De bien des façons, la vie des gens de ma génération est unique. Du jamais vu. J'ai grandi sur la rive-sud de Montréal (Mackayville devenu Laflèche devenu St-Hubert devenu Longueuil, redevenu, ah non, pas défusionné, excusez) au sein d'une population blanche et francophone. Sur ma rue, y'avait des Laronde, des Gauthier, des Delisle, des Gagné, des Trépanier et des Bergeron. Y'avait un italien qui avait une grosse maison italienne avec des affaires de décoration italienne et une piscine creusée. Y'avait une noire pis une irlandaise. Je chantais dans la chorale de l'église catholique Notre-Dame-de-l'Assomption même si je ne me souviens pas de quoi je chantais puisque je ne savais pas encore lire. J'ai fais ma première communion avec toute ma classe, mes deux sets de grand-parents étaient présents et ils m'ont donné des chapelets.

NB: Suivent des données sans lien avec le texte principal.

(** * Health assistant: the tool-dispatch / query-resolution loop of app.py

    A shallow embedding of the tools registered in [tools_dict]
    ([get_oura_sleep_score], [get_oura_activity_steps], [log_gym_set],
    [get_readiness_report]), of the profile loader and of [process_query],
    followed by the properties the specification states about them. The
    start-up of the completion service, the status of the sidebar and the
    chat block of the page are embedded as well; the last part proves
    further properties that the code itself shows.

    Conventions of the embedding.
    - A Python [str] is the [string] of the bytes of its UTF-8 encoding.
      Splitting on the bar, the tests on the ASCII prefixes and the
      replacement of the ASCII marker act on these bytes as they act on the
      characters; [strip] decodes the characters at both ends and removes
      every white-space character of [str.strip], the ones beyond ASCII
      included.
    - A Python value that the code handles dynamically is a [pyval]; a float
      is the rational it denotes (or an infinity, or nan), so comparisons are
      exact, as they are in Python, also between int and float.
    - A date is its proleptic Gregorian ordinal ([date.toordinal]).
    - A raised exception is a [Raise] result; [try_except] is the handler
      [except Exception] (or the bare [except]).
    - The completion service and the data store are external: every request
      is recorded in a trace of events (newest first) and answered by an
      oracle of the environment that may depend on the history. The trace
      also records each entry into a tool function.
    - Library functions whose result is fixed by the Python runtime and not
      by this program (parsing and printing of dates and numbers, float
      arithmetic, [str] of an exception) are fields of [PyRuntime].
    - Console output ([print], [traceback.print_exc]) is not modelled. *)

From Stdlib Require Import ZArith NArith QArith Qround Ascii String List Lia Bool.
From stdpp Require Import base tactics option list gmap strings pretty.

Close Scope Q_scope.
Open Scope Z_scope.

(** ** Text *)

Definition nl : string := String "010"%char EmptyString.
Definition dquote : string := String "034"%char EmptyString.

(** [c.isspace()] for the character with code point [cp], which is what
    [str.strip()] removes: tab to carriage return, the separators 28..31,
    the space, U+0085, U+00A0, U+1680, U+2000..U+200A, U+2028, U+2029,
    U+202F, U+205F and U+3000. *)
Definition is_space (cp : N) : bool :=
  ((9 <=? cp) && (cp <=? 13) || (28 <=? cp) && (cp <=? 32)
   || (cp =? 133) || (cp =? 160) || (cp =? 5760)
   || (8192 <=? cp) && (cp <=? 8202) || (cp =? 8232) || (cp =? 8233)
   || (cp =? 8239) || (cp =? 8287) || (cp =? 12288))%N.

(** UTF-8: the code point of a character of one, two or three bytes (the
    white space has none of four). *)
Definition continuation (b : ascii) : option N :=
  let n := N_of_ascii b in
  if ((128 <=? n) && (n <=? 191))%N then Some (n - 128)%N else None.

Definition decode1 (a : ascii) : option N :=
  let n := N_of_ascii a in
  if (n <? 128)%N then Some n else None.

Definition decode2 (a b : ascii) : option N :=
  let n := N_of_ascii a in
  if ((194 <=? n) && (n <=? 223))%N then
    match continuation b with
    | Some y => Some ((n - 192) * 64 + y)%N
    | None => None
    end
  else None.

Definition decode3 (a b c : ascii) : option N :=
  let n := N_of_ascii a in
  if ((224 <=? n) && (n <=? 239))%N then
    match continuation b, continuation c with
    | Some y, Some z =>
        let cp := ((n - 224) * 4096 + y * 64 + z)%N in
        if (2048 <=? cp)%N then Some cp else None
    | _, _ => None
    end
  else None.

Definition space_code (code : option N) : bool :=
  match code with
  | Some cp => is_space cp
  | None => false
  end.

(** The text without the white-space characters at its head; [two] and
    [three] decode the characters of two and three bytes. *)
Fixpoint strip_head (two : ascii -> ascii -> option N)
    (three : ascii -> ascii -> ascii -> option N) (s : string) : string :=
  match s with
  | String a s1 =>
      if space_code (decode1 a) then strip_head two three s1
      else
        match s1 with
        | String b s2 =>
            if space_code (two a b) then strip_head two three s2
            else
              match s2 with
              | String c s3 =>
                  if space_code (three a b c) then strip_head two three s3 else s
              | EmptyString => s
              end
        | EmptyString => s
        end
  | EmptyString => EmptyString
  end.

Definition lstrip (s : string) : string := strip_head decode2 decode3 s.

(** At the end of the text the bytes of a character come in reverse. *)
Definition rstrip (s : string) : string :=
  String.rev
    (strip_head (fun a b => decode2 b a) (fun a b c => decode3 c b a)
       (String.rev s)).

Definition strip (s : string) : string := rstrip (lstrip s).

(** The text starts with a white-space character. *)
Definition space_head (two : ascii -> ascii -> option N)
    (three : ascii -> ascii -> ascii -> option N) (s : string) : bool :=
  match s with
  | String a s1 =>
      space_code (decode1 a)
      || match s1 with
         | String b s2 =>
             space_code (two a b)
             || match s2 with
                | String c _ => space_code (three a b c)
                | EmptyString => false
                end
         | EmptyString => false
         end
  | EmptyString => false
  end.

(** U+00A0, the no-break space. *)
Definition nbsp : string := String "194"%char (String "160"%char EmptyString).

(** [s.split(sep)] for a one-character separator: never an empty list. *)
Fixpoint split_on (sep : ascii) (s : string) : list string :=
  match s with
  | EmptyString => [EmptyString]
  | String c s' =>
      if Ascii.eqb c sep then EmptyString :: split_on sep s'
      else match split_on sep s' with
           | w :: ws => String c w :: ws
           | [] => [String c EmptyString]
           end
  end.

(** [s.replace(old, new)], scanning left to right; [skip] counts the
    characters of a match still to be dropped. *)
Fixpoint replace_go (old new : string) (skip : nat) (s : string) : string :=
  match s with
  | EmptyString => EmptyString
  | String c s' =>
      match skip with
      | S k => replace_go old new k s'
      | O =>
          if String.prefix old s
          then new +:+ replace_go old new (String.length old - 1) s'
          else String c (replace_go old new O s')
      end
  end.

Definition replace (old new s : string) : string := replace_go old new O s.

(** ["\n".join(l)] and friends. *)
Fixpoint join (sep : string) (l : list string) : string :=
  match l with
  | [] => EmptyString
  | [x] => x
  | x :: rest => x +:+ sep +:+ join sep rest
  end.

(** ** Values, exceptions, results *)

Inductive pyfloat : Type :=
| FNan
| FInf (negative : bool)
| FFin (q : Q).

Inductive pyval : Type :=
| VNone
| VStr (s : string)
| VInt (n : Z)
| VFloat (f : pyfloat).

Abbreviation dict := (gmap string pyval).

Definition type_name (v : pyval) : string :=
  match v with
  | VNone => "NoneType"
  | VStr _ => "str"
  | VInt _ => "int"
  | VFloat _ => "float"
  end.

Inductive exn : Type :=
| TypeError_arity (fn : string) (given : nat)
| TypeError_operand (op : string) (left right : string)
| TypeError_argument (fn : string) (got : string)
| TypeError_format (spec : string) (got : string)
| ValueError_format (spec : string) (got : string)
| ValueError_isoformat (s : string)
| ValueError_float (s : string)
| ValueError_int (s : string)
| NameError (name : string)
| KeyError (key : string)
| IndexError
| OverflowError
| ServiceError (msg : string).

Inductive result (A : Type) : Type :=
| Ok (a : A)
| Raise (e : exn).
Arguments Ok {A} a.
Arguments Raise {A} e.

(** Dates: ordinals counted from [date.min] (0001-01-01), which is 1;
    1970-01-01 has ordinal 719163. *)
Definition date : Type := Z.
Definition date_min : date := 1.
Definition epoch : date := 719163.

(** [d - timedelta(days=n)] for [0 <= n]: going back from a date can only
    leave the range below [date.min]. *)
Definition date_sub_days (d : date) (n : Z) : result date :=
  if date_min <=? d - n then Ok (d - n) else Raise OverflowError.

(** ** The Python runtime *)

Class PyRuntime : Type := {
  (** [date.fromisoformat(s)], [None] for the ValueError *)
  parse_isoformat : string -> option date;
  (** [d.isoformat()] *)
  isoformat : date -> string;
  (** [float(s)] and [int(s)] on a string, [None] for the ValueError *)
  parse_float : string -> option pyfloat;
  parse_int : string -> option Z;
  (** [repr] of a float, as an f-string prints it *)
  float_repr : pyfloat -> string;
  (** [x // k] and [x % k] for a float [x] and an int [k] *)
  float_floordiv : pyfloat -> Z -> pyfloat;
  float_mod : pyfloat -> Z -> pyfloat;
  (** [format(v, ",")] *)
  format_thousands : pyval -> result string;
  (** [str(e)] *)
  exn_str : exn -> string
}.

(** ** Requests to the external services *)

Inductive row_filter : Type :=
| Gte (column value : string)
| Lte (column value : string)
| Eq (column value : string).

Record query : Type := {
  q_table : string;
  q_columns : string;
  q_filters : list row_filter;
  q_order_desc : option string;
  q_limit : option Z
}.

Inductive event : Type :=
| ELlm (prompt : string) (stop : list string)
| ESelect (q : query)
| EInsert (table : string) (row : dict)
| ECall (tool_name : string) (args : list pyval).

Definition trace : Type := list event.

Record Env : Type := {
  (** days the system clock counts since 1970-01-01 *)
  clock_days : N;
  (** [llm] is not [None] *)
  llm_ready : bool;
  (** the store client was created; the tools are registered only then *)
  supabase_available : bool;
  (** the module-level dictionary filled at start-up *)
  USER_PROFILE : dict;
  (** [llm.invoke(prompt, stop=...)] *)
  llm_invoke : trace -> string -> list string -> result string;
  (** [....execute()] of a select: [response.data] *)
  store_select : trace -> query -> result (list dict);
  (** [....insert(row).execute()]: [response.error] when there is one *)
  store_insert : trace -> string -> dict -> result (option string)
}.

(** [date.today()] *)
Definition today (env : Env) : date := epoch + Z.of_N (clock_days env).

(** ** Computations: a trace of requests and a result or an exception *)

Definition M (A : Type) : Type := trace -> result A * trace.

Definition ret {A} (a : A) : M A := fun tr => (Ok a, tr).
Definition raise {A} (e : exn) : M A := fun tr => (Raise e, tr).
Definition lift {A} (r : result A) : M A := fun tr => (r, tr).

Definition bind {A B} (m : M A) (k : A -> M B) : M B :=
  fun tr =>
    match m tr with
    | (Ok a, tr') => k a tr'
    | (Raise e, tr') => (Raise e, tr')
    end.

(** [try: m  except Exception as e: h e] *)
Definition try_except {A} (m : M A) (h : exn -> M A) : M A :=
  fun tr =>
    match m tr with
    | (Ok a, tr') => (Ok a, tr')
    | (Raise e, tr') => h e tr'
    end.

Notation "x <- m ;; k" := (bind m (fun x => k))
  (at level 100, m at next level, right associativity).
Notation "m ;;; k" := (bind m (fun _ => k))
  (at level 100, right associativity).

Fixpoint foldM {A B} (f : A -> B -> M A) (l : list B) (a : A) : M A :=
  match l with
  | [] => ret a
  | x :: rest => a' <- f a x ;; foldM f rest a'
  end.

(** ** Operations of the Python runtime on dynamic values *)

Definition truthy (v : pyval) : bool :=
  match v with
  | VNone => false
  | VStr s => negb (String.eqb s EmptyString)
  | VInt n => negb (n =? 0)
  | VFloat (FFin q) => negb (Qeq_bool q 0)
  | VFloat _ => true
  end.

(** The exact value of an int among the floats. *)
Definition exact (n : Z) : pyfloat := FFin (inject_Z n).

Definition float_gt (a b : pyfloat) : bool :=
  match a, b with
  | FNan, _ | _, FNan => false
  | FInf true, _ => false
  | FInf false, FInf false => false
  | FInf false, _ => true
  | FFin _, FInf negative => negative
  | FFin p, FFin q => match Qcompare p q with Gt => true | _ => false end
  end.

Definition float_eq (a b : pyfloat) : bool :=
  match a, b with
  | FFin p, FFin q => Qeq_bool p q
  | FInf s, FInf t => Bool.eqb s t
  | _, _ => false
  end.

Definition string_gt (s t : string) : bool :=
  match String.compare s t with Gt => true | _ => false end.

(** [a > b] *)
Definition py_gt (a b : pyval) : result bool :=
  match a, b with
  | VInt m, VInt n => Ok (m >? n)
  | VInt m, VFloat g => Ok (float_gt (exact m) g)
  | VFloat f, VInt n => Ok (float_gt f (exact n))
  | VFloat f, VFloat g => Ok (float_gt f g)
  | VStr s, VStr t => Ok (string_gt s t)
  | _, _ => Raise (TypeError_operand ">" (type_name a) (type_name b))
  end.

Et puis paf. Mon Québec est entré dans la modernité. Divorce de mes parents, inscription aux tout nouveaux cours de morale et changement d'école alors qu'on nous envois dans "l'école des grands" et qu'on donne notre école à des anglais. Aucun des ti-culs du quartier ne connaissaient d'anglais alors on se demandaient d'où ils sortaient pour qu'on leur donne une école. L'école Notre-Dame-de-l'Assomption est disparue, ça devait être l'été 1983, et est devenue la Terry Fox School.
Et nous on a arrêté d'aller regarder les trains passer sur nos BMX après l'école et à la place, on allait lancer des roches aux anglais. "Fuck you" qu'ils nous criaient. "Maudits anglais" qu'on répondait.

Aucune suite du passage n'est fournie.